======== Exercise materials
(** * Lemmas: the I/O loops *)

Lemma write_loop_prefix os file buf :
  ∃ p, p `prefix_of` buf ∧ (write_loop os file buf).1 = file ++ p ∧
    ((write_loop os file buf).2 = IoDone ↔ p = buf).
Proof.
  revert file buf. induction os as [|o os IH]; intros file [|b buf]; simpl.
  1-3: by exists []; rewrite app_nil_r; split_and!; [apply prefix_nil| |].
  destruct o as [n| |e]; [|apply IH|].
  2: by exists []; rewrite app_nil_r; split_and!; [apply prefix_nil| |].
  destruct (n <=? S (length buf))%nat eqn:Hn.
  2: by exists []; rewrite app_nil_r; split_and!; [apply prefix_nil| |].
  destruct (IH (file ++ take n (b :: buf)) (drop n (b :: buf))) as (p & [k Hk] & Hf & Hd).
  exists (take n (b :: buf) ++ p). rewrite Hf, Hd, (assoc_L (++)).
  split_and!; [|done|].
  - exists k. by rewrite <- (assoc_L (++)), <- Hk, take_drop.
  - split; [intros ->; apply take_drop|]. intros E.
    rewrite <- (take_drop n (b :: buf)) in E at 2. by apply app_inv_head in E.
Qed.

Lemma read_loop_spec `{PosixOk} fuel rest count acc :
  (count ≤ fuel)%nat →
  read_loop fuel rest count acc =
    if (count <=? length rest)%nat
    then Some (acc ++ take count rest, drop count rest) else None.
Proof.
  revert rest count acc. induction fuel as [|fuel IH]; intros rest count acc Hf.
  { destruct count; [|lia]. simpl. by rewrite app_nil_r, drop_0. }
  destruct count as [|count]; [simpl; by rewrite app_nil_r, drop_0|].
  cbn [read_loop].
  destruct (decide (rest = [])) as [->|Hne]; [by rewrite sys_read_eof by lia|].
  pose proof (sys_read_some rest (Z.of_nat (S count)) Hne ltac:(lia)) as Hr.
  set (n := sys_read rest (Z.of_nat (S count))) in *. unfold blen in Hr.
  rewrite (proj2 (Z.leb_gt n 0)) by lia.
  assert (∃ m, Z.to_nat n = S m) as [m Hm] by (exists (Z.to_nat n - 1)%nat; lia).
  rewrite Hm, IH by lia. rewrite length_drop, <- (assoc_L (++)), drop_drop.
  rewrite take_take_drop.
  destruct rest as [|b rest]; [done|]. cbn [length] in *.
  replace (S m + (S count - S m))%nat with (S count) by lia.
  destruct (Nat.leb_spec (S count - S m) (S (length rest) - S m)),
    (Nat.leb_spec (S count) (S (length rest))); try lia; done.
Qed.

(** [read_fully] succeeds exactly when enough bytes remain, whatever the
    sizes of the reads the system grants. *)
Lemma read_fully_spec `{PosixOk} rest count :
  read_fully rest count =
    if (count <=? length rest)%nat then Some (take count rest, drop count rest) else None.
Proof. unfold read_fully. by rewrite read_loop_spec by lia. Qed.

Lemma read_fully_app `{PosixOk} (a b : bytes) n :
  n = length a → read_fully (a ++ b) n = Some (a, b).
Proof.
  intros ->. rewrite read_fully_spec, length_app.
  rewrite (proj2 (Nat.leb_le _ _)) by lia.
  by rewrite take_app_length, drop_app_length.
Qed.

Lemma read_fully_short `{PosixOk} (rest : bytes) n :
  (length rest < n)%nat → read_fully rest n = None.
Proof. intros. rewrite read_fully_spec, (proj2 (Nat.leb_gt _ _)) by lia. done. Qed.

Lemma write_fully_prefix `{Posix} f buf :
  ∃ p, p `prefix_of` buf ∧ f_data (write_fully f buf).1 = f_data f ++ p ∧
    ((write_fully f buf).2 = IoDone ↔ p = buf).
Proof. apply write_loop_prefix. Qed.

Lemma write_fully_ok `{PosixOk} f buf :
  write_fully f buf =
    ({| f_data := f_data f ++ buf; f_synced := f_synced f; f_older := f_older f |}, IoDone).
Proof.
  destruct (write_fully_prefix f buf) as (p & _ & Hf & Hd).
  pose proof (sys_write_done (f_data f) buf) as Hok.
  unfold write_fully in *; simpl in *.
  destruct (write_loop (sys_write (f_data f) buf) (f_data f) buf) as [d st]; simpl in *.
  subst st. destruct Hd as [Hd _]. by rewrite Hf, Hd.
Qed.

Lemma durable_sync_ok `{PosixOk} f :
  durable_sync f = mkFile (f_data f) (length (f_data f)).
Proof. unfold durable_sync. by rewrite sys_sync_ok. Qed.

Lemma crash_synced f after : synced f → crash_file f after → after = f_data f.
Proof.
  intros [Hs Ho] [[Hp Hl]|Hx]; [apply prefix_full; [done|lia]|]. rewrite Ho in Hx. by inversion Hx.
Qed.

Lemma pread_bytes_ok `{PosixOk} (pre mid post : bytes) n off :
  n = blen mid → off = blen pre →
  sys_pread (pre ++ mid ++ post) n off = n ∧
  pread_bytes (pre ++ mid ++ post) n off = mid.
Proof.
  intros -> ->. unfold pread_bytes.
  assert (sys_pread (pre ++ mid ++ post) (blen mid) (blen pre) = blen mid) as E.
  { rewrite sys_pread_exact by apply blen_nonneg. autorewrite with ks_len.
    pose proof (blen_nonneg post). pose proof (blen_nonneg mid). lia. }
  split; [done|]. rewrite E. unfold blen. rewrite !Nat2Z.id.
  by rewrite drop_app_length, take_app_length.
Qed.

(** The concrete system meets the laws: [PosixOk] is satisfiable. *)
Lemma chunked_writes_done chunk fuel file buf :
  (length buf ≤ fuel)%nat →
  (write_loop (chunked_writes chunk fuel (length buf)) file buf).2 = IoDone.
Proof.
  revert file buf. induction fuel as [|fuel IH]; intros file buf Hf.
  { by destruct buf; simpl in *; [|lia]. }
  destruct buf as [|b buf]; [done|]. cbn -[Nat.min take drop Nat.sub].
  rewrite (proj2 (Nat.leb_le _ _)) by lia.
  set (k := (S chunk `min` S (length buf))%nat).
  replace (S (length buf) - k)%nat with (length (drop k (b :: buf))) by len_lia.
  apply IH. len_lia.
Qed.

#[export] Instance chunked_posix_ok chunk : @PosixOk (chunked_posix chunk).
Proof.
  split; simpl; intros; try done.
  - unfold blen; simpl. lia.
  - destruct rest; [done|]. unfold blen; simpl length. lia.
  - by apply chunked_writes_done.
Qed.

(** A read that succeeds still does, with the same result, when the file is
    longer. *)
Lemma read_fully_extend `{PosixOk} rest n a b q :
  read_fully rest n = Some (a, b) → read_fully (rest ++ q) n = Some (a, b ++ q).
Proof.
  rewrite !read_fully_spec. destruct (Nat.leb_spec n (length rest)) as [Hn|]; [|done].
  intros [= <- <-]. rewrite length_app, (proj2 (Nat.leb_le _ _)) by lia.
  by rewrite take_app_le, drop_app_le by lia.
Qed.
================
What is being asked: The lines to copy are those in the listing that contain "then".

Task result:
    then Some (acc ++ take count rest, drop count rest) else None.
    if (count <=? length rest)%nat then Some (take count rest, drop count rest) else None.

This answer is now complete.